In 1904, Stuart enrolled in the Law Department at the University of Michigan. He received his LL.B. degree from Michigan in 1906. While attending Michigan, Stuart played as an end and halfback for Fielding H. Yost's "Point-a-Minute" football teams in 1904 and 1905. During Stuart's two years as a varsity football player, Michigan "Point-a-Minute" teams compiled a record of 22–1 and outscored opponents 1,062 to 24. The 1906 University of Michigan yearbook praised Stuart as one of the team's heroes:

'Ted' Stuart is a striking exemplification of the fact that a light man can make good in football provided that he is possessed of the proper amount of grit and determination. . . . In the fall of 1904 he entered the law department with a year's advanced standing. His punting ability attracted the attention of Coach Yost . . . No man ever showed greater improvement in one year's time than did Stuart. During the season just closed his work throughout was of a high order.

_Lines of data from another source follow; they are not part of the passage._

(* ===== verification/State.v ===== *)
(** * A state monad

    Code that threads mutable state through many calls (the LDAP resolver, the
    idhelper) is written in this monad, so that a definition reads in the order
    of the source.  [ret], [let*] and the loops below are the whole interface;
    an invariant is carried through a computation with [keeps]. *)

From S2P Require Import Prelude.

Definition M (S A : Type) : Type := S -> A * S.
Definition ret {S A} (a : A) : M S A := fun s => (a, s).
Definition bind {S A B} (m : M S A) (k : A -> M S B) : M S B :=
  fun s => let '(a, s') := m s in k a s'.
Definition get {S A} (f : S -> A) : M S A := fun s => (f s, s).
Definition modify {S} (f : S -> S) : M S unit := fun s => (tt, f s).

Declare Scope state_scope.
Delimit Scope state_scope with state.
Notation "'let*' x ':=' m 'in' k" := (bind m (fun x => k))
  (at level 10, x name, m at level 100, k at level 200) : state_scope.
Notation "'do*' m 'in' k" := (bind m (fun _ => k))
  (at level 10, m at level 100, k at level 200) : state_scope.
Open Scope state_scope.

Lemma bind_run {S A B} (m : M S A) (k : A -> M S B) s : bind m k s = k (fst (m s)) (snd (m s)).
Proof. unfold bind. by destruct (m s). Qed.

(** [for a in l { body }] *)
Fixpoint each {S A} (l : list A) (f : A -> M S unit) : M S unit :=
  match l with
  | [] => ret tt
  | a :: r => do* f a in each r f
  end.
(** A [for] loop that returns early with the first [Some]. *)
Fixpoint first_of {S A B} (l : list A) (f : A -> M S (option B)) : M S (option B) :=
  match l with
  | [] => ret None
  | a :: r => let* o := f a in match o with Some b => ret (Some b) | None => first_of r f end
  end.
(** A loop that accumulates. *)
Fixpoint fold_m {S A B} (l : list A) (b : B) (f : B -> A -> M S B) : M S B :=
  match l with
  | [] => ret b
  | a :: r => let* b' := f b a in fold_m r b' f
  end.

(** [m] keeps [I]: whatever state satisfies [I] before, satisfies it after.
    [R], in addition, relates the two states. *)
Definition keeps {S A} (I : S -> Prop) (m : M S A) : Prop := forall s, I s -> I (snd (m s)).
Definition grows {S A} (R : S -> S -> Prop) (m : M S A) : Prop := forall s, R s (snd (m s)).

Section Keeps.
Context {S : Type} (I : S -> Prop).
Lemma keeps_ret {A} (a : A) : keeps I (ret a).
Proof. by intros s. Qed.
Lemma keeps_get {A} (f : S -> A) : keeps I (get f).
Proof. by intros s. Qed.
Lemma keeps_modify f : (forall s, I s -> I (f s)) -> keeps I (modify f).
Proof. intros H s. apply H. Qed.
Lemma keeps_bind {A B} (m : M S A) (k : A -> M S B) :
  keeps I m -> (forall a, keeps I (k a)) -> keeps I (bind m k).
Proof.
  intros Hm Hk s Hs. unfold bind. specialize (Hm s Hs). destruct (m s) as [a s']. by apply Hk.
Qed.
Lemma keeps_each {A} (l : list A) f : (forall a, a ∈ l -> keeps I (f a)) -> keeps I (each l f).
Proof.
  induction l as [|a l IH]; intros H; cbn; [apply keeps_ret|].
  apply keeps_bind; [apply H; left|]. intros _. apply IH. intros x Hx. apply H. by right.
Qed.
Lemma keeps_first_of {A B} (l : list A) (f : A -> M S (option B)) :
  (forall a, a ∈ l -> keeps I (f a)) -> keeps I (first_of l f).
Proof.
  induction l as [|a l IH]; intros H; cbn; [apply keeps_ret|].
  apply keeps_bind; [apply H; left|]. intros [b|]; [apply keeps_ret|].
  apply IH. intros x Hx. apply H. by right.
Qed.
Lemma keeps_fold_m {A B} (l : list A) (b : B) f :
  (forall b a, a ∈ l -> keeps I (f b a)) -> keeps I (fold_m l b f).
Proof.
  revert b. induction l as [|a l IH]; intros b H; cbn; [apply keeps_ret|].
  apply keeps_bind; [apply H; left|]. intros b'. apply IH. intros x y Hx. apply H. by right.
Qed.
Lemma keeps_match_option {A B} (o : option A) (f : A -> M S B) (g : M S B) :
  (forall a, o = Some a -> keeps I (f a)) -> keeps I g ->
  keeps I (match o with Some a => f a | None => g end).
Proof. intros Hf Hg. destruct o; auto. Qed.
Lemma keeps_if {A} (b : bool) (m1 m2 : M S A) :
  keeps I m1 -> keeps I m2 -> keeps I (if b then m1 else m2).
Proof. by destruct b. Qed.
End Keeps.
Create HintDb keep discriminated.
#[export] Hint Resolve keeps_ret keeps_get keeps_bind keeps_each keeps_first_of keeps_fold_m
  keeps_if : rust.

(** Walk through a computation, one monadic construct at a time. *)
Ltac keep_step :=
  match goal with
  | |- keeps _ (bind _ _) => apply keeps_bind; [|intros ?]
  | |- keeps _ (ret _) => apply keeps_ret
  | |- keeps _ (get _) => apply keeps_get
  | |- keeps _ (each _ _) => apply keeps_each; intros ? _
  | |- keeps _ (first_of _ _) => apply keeps_first_of; intros ? _
  | |- keeps _ (fold_m _ _ _) => apply keeps_fold_m; intros ? ? _
  | |- keeps _ (let _ := _ in _) => cbv zeta
  | |- keeps _ (match ?x with _ => _ end) => destruct x
  end.
Ltac keep_all := repeat (first [solve [auto with keep nocore] | keep_step]).

(** [triple P m Q]: from a state with [P], [m] ends in a value and a state with [Q]. *)
Definition triple {S A} (P : S -> Prop) (m : M S A) (Q : A -> S -> Prop) : Prop :=
  forall s, P s -> Q (fst (m s)) (snd (m s)).
(** [m] gives [a] and keeps [I]. *)
Definition gives {S A} (I : S -> Prop) (m : M S A) (a : A) : Prop :=
  triple I m (fun x s => x = a /\ I s).
Section Triples.
Context {S : Type}.
Lemma triple_bind {A B} (P : S -> Prop) (m : M S A) (Q : A -> S -> Prop) (k : A -> M S B) R :
  triple P m Q -> (forall a, triple (Q a) (k a) R) -> triple P (bind m k) R.
Proof.
  intros Hm Hk s Hs. unfold bind. specialize (Hm s Hs). destruct (m s) as [a s']. by apply Hk.
Qed.
Lemma gives_bind {A B} (I : S -> Prop) (m : M S A) a (k : A -> M S B) Q :
  gives I m a -> triple I (k a) Q -> triple I (bind m k) Q.
Proof. intros Hm Hk. eapply triple_bind; [exact Hm|]. intros x s [-> Hs]. by apply Hk. Qed.
Lemma gives_ret {A} (I : S -> Prop) (a : A) : gives I (ret a) a.
Proof. by intros s. Qed.
Lemma triple_ret {A} (P : S -> Prop) (a : A) (Q : A -> S -> Prop) :
  (forall s, P s -> Q a s) -> triple P (ret a) Q.
Proof. intros H s. apply H. Qed.
Lemma keeps_triple {A} (I : S -> Prop) (m : M S A) : keeps I m -> triple I m (fun _ => I).
Proof. intros H s. apply H. Qed.
Lemma gives_keeps {A} (I : S -> Prop) (m : M S A) a : gives I m a -> keeps I m.
Proof. intros H s Hs. by apply H. Qed.
End Triples.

He was stationed at right end in the early games and his plucky playing after he had been injured in the Nebraska game is still fresh in the minds of the rooters. In the Chicago game he was selected by Coach Yost to start the game at left half and certainly the coach had no reason to regret his choice. Speed, courage and kicking ability -- these are the attributes which have given Ted Stuart a place on the roster of Michigan's football heroes.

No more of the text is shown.